The answer must be a single number: how many lines in this listing hold the word "forall".

[Start of section]

(* ===== verification/MmapWitness.v ===== *)
(** A process in a small machine, on which the theorems about [mmap] are applied. *)
From S2P Require Import Prelude Machine Lock Str Interfaces Pmm PmmSpec PageTable Vmm VmmSpec VmmInit UserSpace KheapSpec Heap Lapic Sched Env Syscalls MmapSpec.

(** Twelve frames behind a direct map at [0x10000]: the bitmap in frame 0, an empty root
    table in frame 1; in frame 2 the pagemap, the core, the thread and the process;
    nine free frames. *)
Definition mmap_machine : kstate :=
  let m := wr 1 (zeros 0x10000 (Z.to_nat 0xc000)) 0x10000 7 in
  let m := wr 8 m 0x12000 0x11000 in
  let m := wr 8 m 0x12108 0x12200 in
  let m := wr 8 m 0x12230 0x12300 in
  let m := wr 8 m 0x12308 0x12000 in
  let m := wr 8 m 0x12338 0x80000000000 in
  KState m {[ g_bitmap := 0x10000; g_limit := 12; g_gs_base := 0x12100 ]} [].

Lemma mmap_machine_globals :
  gval mmap_machine g_bitmap = 0x10000 /\ gval mmap_machine g_limit = 12 /\ bitmap_bytes mmap_machine = 2 /\
  gval mmap_machine g_pmm_lock = 0 /\ gval mmap_machine g_vmm_lock = 0 /\ gval mmap_machine g_gs_base = 0x12100.
Proof. by repeat split. Qed.

Lemma mmap_machine_mapped a n : 0x10000 <= a -> a + n <= 0x1c000 -> mapped (mem mmap_machine) a n.
Proof. intros H1 H2. unfold mmap_machine. cbn [mem]. do 6 apply mapped_wr. intros x Hx. apply zeros_mapped. lia. Qed.

Lemma mmap_machine_zero x : 0x10001 <= x < 0x12000 -> mem mmap_machine !! x = Some Byte.x00.
Proof. intros Hx. unfold mmap_machine. cbn [mem]. rewrite !lookup_wr_out by lia. apply zeros_byte. lia. Qed.

Lemma mmap_machine_inv : pmm_inv 0x10000 mmap_machine.
Proof.
  destruct mmap_machine_globals as (Hb & Hl & Hbb & Hp & _).
  split; [split; [done|split; [by rewrite Hl|]]|lia|by rewrite Hl|by rewrite Hl|].
  - rewrite Hb, Hbb. by apply mmap_machine_mapped.
  - intros g Hg _. rewrite Hl in Hg. split.
    + apply mmap_machine_mapped; unfold frame_va, FRAME_SIZE; lia.
    + right. rewrite Hb, Hbb. unfold frame_va. lia.
Qed.

Lemma mmap_machine_owned g : g = 1 \/ g = 2 -> pmm_owned 0x10000 mmap_machine g.
Proof.
  destruct mmap_machine_globals as (Hb & Hl & Hbb & _). intros Hg. split; [rewrite Hl; lia|]. split.
  - destruct Hg as [-> | ->]; vm_compute; reflexivity.
  - split; [apply mmap_machine_mapped; unfold frame_va, FRAME_SIZE; lia|].
    right. rewrite Hb, Hbb. unfold frame_va. lia.
Qed.

Lemma mmap_machine_tree :
  tree (pmm_owned 0x10000 mmap_machine) (entries 0x10000 mmap_machine) 1 /\
  forall q h, path 3 q -> walk (entries 0x10000 mmap_machine) 1 q = Some h -> q = [].
Proof.
  apply empty_tree; [apply mmap_machine_owned; by left|]. intros j Hj. unfold entries. rewrite (rd_zero 8); [done|].
  unfold index, frame_va in *. intros x Hx. apply mmap_machine_zero. lia.
Qed.

Lemma mmap_machine_frame : Vmm.outside 0x10000 mmap_machine 1 2.
Proof.
  split; [apply mmap_machine_owned; by right|]. intros q Hq E.
  pose proof (proj2 mmap_machine_tree q _ Hq E) as ->. discriminate E.
Qed.

Lemma mmap_machine_off a n : 0x12000 <= a -> a + n <= 0x13000 -> off_tables 0x10000 mmap_machine 1 a n.
Proof. intros H1 H2 x Hx. exists 2. split; [apply mmap_machine_frame|]. unfold frame_va. lia. Qed.

Lemma mmap_machine_caller : caller 0x10000 mmap_machine 0x12300 0x12000 1 0x80000000000.
Proof.
  split.
  - exists 0x12200. split; [vm_compute; reflexivity|]. split; [vm_compute; reflexivity|].
    split; (split; [by apply mmap_machine_off|vm_compute; intuition congruence]).
  - vm_compute. reflexivity.
  - vm_compute. reflexivity.
  - by apply mmap_machine_off.
  - lia.
  - split; [split; [apply mmap_machine_inv|apply mmap_machine_tree]| |done].
    split; [vm_compute; reflexivity|]. exists 2. split; [apply mmap_machine_frame|]. unfold frame_va. lia.
Qed.

Lemma mmap_machine_free : pmm_nfree mmap_machine = 9%nat.
Proof. vm_compute. reflexivity. Qed.

Lemma mmap_machine_fit n : 1 <= n <= 2 -> ~ no_fit mmap_machine n.
Proof.
  intros Hn H. destruct mmap_machine_globals as (_ & Hl & _). apply (H 3); [lia|rewrite Hl; lia|].
  intros g Hg. assert (g = 3 \/ g = 4) as [-> | ->] by lia; vm_compute; reflexivity.
Qed.

Lemma mmap_machine_cost qs : (length qs <= 6)%nat -> (cost 0x10000 mmap_machine 1 qs <= 6)%nat.
Proof. intros H. etrans; [apply cost_le_paths|]. etrans; [apply size_list_to_set_le|done]. Qed.

(** One page at an address of the kernel's choice. *)
Lemma syscall_mmap_maps_witness :
  exists f s', syscall_mmap 0x10000 (LC := stat_h) 0 0x800 3 0x20 0 0 mmap_machine = Ok 0x80000000000 s' /\
    mmapped 0x10000 mmap_machine s' 0x12300 0x12000 1 0x80000000000 1 0x80000001000 f.
Proof.
  apply (syscall_mmap_maps 0x10000 (LC := stat_h) mmap_machine 0x12300 0x12000 1 0x80000000000 0 0x800 3 0x20 0 0);
    [apply mmap_machine_caller|vm_compute; discriminate|vm_compute; discriminate|lia|lia|by apply mmap_machine_fit|].
  change (cost 0x10000 mmap_machine 1 (page_dirs 0x80000000000 0 1) + 1 <= pmm_nfree mmap_machine)%nat.
  rewrite mmap_machine_free. pose proof (mmap_machine_cost (page_dirs 0x80000000000 0 1) ltac:(vm_compute; lia)). lia.
Defined.

(** Two pages at the last page of the user space. *)
Lemma syscall_mmap_fixed_escapes_witness :
  exists f s', syscall_mmap 0x10000 (LC := stat_h) 0x7ffffffff000 0x2000 3 0x30 0 0 mmap_machine = Ok 0x7ffffffff000 s' /\
    (f <= f + 1 < f + 2 /\ ~ pmm_owned 0x10000 mmap_machine (f + 1) /\
     forall k, 0 <= k < 0x1000 -> translate_of 0x10000 s' 1 (0xffff800000000000 + k) = Some (0x1000 * (f + 1) + k)).
Proof.
  apply (syscall_mmap_fixed_escapes 0x10000 (LC := stat_h) mmap_machine 0x12300 0x12000 1 0x80000000000 0x7ffffffff000 0x2000 3 0x30 0 0);
    [apply mmap_machine_caller|vm_compute; discriminate|vm_compute; reflexivity|by unfold USER_SPACE_END|lia|lia|by apply mmap_machine_fit| |
     by vm_compute].
  change (cost 0x10000 mmap_machine 1 (page_dirs 0x7ffffffff000 0 2) + 2 <= pmm_nfree mmap_machine)%nat.
  rewrite mmap_machine_free. pose proof (mmap_machine_cost (page_dirs 0x7ffffffff000 0 2) ltac:(vm_compute; lia)). lia.
Defined.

[End of section]

## Solution to this task
2